REQUIRED WORK
In the records below, find the line that contains "(d.(decision_key) ∉ completed" and the line that contains "done. cbn. split.", then retype exactly those two lines and every line between them.

GIVEN RECORDS

(** What one run of the loop over [ds] did. *)
Definition resumed (completed : gset (list Z)) (ds : list BlobDecision) (outs : list (list Z * ActionOutcome))
    (rem : list (list Z)) (tr : list call) (res : stored (list (list Z * ActionOutcome) * list (list Z))) : Prop :=
  (forall k, In k (requested tr) -> enabled = true /\ k ∉ completed /\ In k (map decision_key ds)) /\
  match res with
  | Fail _ => True
  | Done (outs', rem') => exists o, outs' = outs ++ o /\ map fst o = map decision_key ds /\ rem' = rem ++ deletions tr /\
      (forall k, In k (confirmed o) <-> (In k (map decision_key ds) /\ k ∈ completed) \/ In k (deletions tr))
  end.

Lemma resumed_step completed d ds outs rem out rem1 c tr res :
  (d.(decision_key) ∈ completed -> c = [] /\ out = Deleted /\ rem1 = rem) ->
  (d.(decision_key) ∉ completed -> (out = Deleted <-> deletions c = [decision_key d]) /\
     rem1 = rem ++ deletions c /\ (deletions c = [] \/ deletions c = [decision_key d]) /\
     (requested c = [] \/ enabled = true /\ requested c = [decision_key d])) ->
  (forall tr, deletions (c ++ tr) = deletions c ++ deletions tr /\ requested (c ++ tr) = requested c ++ requested tr) ->
  resumed completed ds (outs ++ [(decision_key d, out)]) rem1 tr res ->
  resumed completed (d :: ds) outs rem (c ++ tr) res.
Proof.
  intros Hin Hout Happ [Hq Hres]. destruct (Happ tr) as [Ed Eq]. unfold resumed. rewrite Ed, Eq. split.
  - intros k [Hk|Hk]%in_app_or.
    + destruct (decide (decision_key d ∈ completed)) as [Hc|Hc]; [destruct (Hin Hc) as (-> & _); done|].
      destruct (Hout Hc) as (_ & _ & _ & [E|[Een E]]); rewrite E in Hk; [done|]. destruct Hk as [<-|[]].
      split_and!; [done..|by left].
    + destruct (Hq k Hk) as (? & ? & ?). split_and!; [done..|by right].
  - destruct res as [[outs' rem']|]; [|done]. destruct Hres as (o & -> & Em & -> & Hc).
    exists ((decision_key d, out) :: o). rewrite confirmed_cons, <- app_assoc. cbn [map fst].
    split_and!; [done|by rewrite Em| |].
    + destruct (decide (decision_key d ∈ completed)) as [Hd|Hd].
      * destruct (Hin Hd) as (-> & _ & ->). done.
      * destruct (Hout Hd) as (_ & -> & _). by rewrite app_assoc.
    + intros k. rewrite !in_app_iff, Hc. cbn [In].
      destruct (decide (decision_key d ∈ completed)) as [Hd|Hd].
      * destruct (Hin Hd) as (-> & -> & _). rewrite bool_decide_true by done. cbn. split.
        -- intros [[<-|[]]|[[? ?]|?]]; [left; by split; [left|]|left; by split; [right|]|by right; right].
        -- intros [[[<-|?] ?]|[[]|?]]; [left; by left|right; by left|right; by right].
      * destruct (Hout Hd) as (Hiff & _ & Hor & _). case_bool_decide as Eo.
        -- apply Hiff in Eo. rewrite Eo. cbn. split.
           ++ intros [[<-|[]]|[[? ?]|?]]; [right; left; by left|left; by split; [right|]|by right; right].
           ++ intros [[[<-|?] ?]|[[<-|[]]|?]]; [done|right; by left|left; by left|right; by right].
        -- destruct Hor as [E|E]; [|by apply Hiff in E]. rewrite E. cbn. split.
           ++ intros [[]|[[? ?]|?]]; [left; by split; [right|]|by right; right].
           ++ intros [[[<-|?] ?]|[[]|?]]; [done|right; by left|right; by right].
Qed.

ANSWER BOX
  (d.(decision_key) ∉ completed -> (out = Deleted <-> deletions c = [decision_key d]) /\
     rem1 = rem ++ deletions c /\ (deletions c = [] \/ deletions c = [decision_key d]) /\
     (requested c = [] \/ enabled = true /\ requested c = [decision_key d])) ->
  (forall tr, deletions (c ++ tr) = deletions c ++ deletions tr /\ requested (c ++ tr) = requested c ++ requested tr) ->
  resumed completed ds (outs ++ [(decision_key d, out)]) rem1 tr res ->
  resumed completed (d :: ds) outs rem (c ++ tr) res.
Proof.
  intros Hin Hout Happ [Hq Hres]. destruct (Happ tr) as [Ed Eq]. unfold resumed. rewrite Ed, Eq. split.
  - intros k [Hk|Hk]%in_app_or.
    + destruct (decide (decision_key d ∈ completed)) as [Hc|Hc]; [destruct (Hin Hc) as (-> & _); done|].
      destruct (Hout Hc) as (_ & _ & _ & [E|[Een E]]); rewrite E in Hk; [done|]. destruct Hk as [<-|[]].
      split_and!; [done..|by left].
    + destruct (Hq k Hk) as (? & ? & ?). split_and!; [done..|by right].
  - destruct res as [[outs' rem']|]; [|done]. destruct Hres as (o & -> & Em & -> & Hc).
    exists ((decision_key d, out) :: o). rewrite confirmed_cons, <- app_assoc. cbn [map fst].
    split_and!; [done|by rewrite Em| |].
    + destruct (decide (decision_key d ∈ completed)) as [Hd|Hd].
      * destruct (Hin Hd) as (-> & _ & ->). done.
      * destruct (Hout Hd) as (_ & -> & _). by rewrite app_assoc.
    + intros k. rewrite !in_app_iff, Hc. cbn [In].
      destruct (decide (decision_key d ∈ completed)) as [Hd|Hd].
      * destruct (Hin Hd) as (-> & -> & _). rewrite bool_decide_true by done. cbn. split.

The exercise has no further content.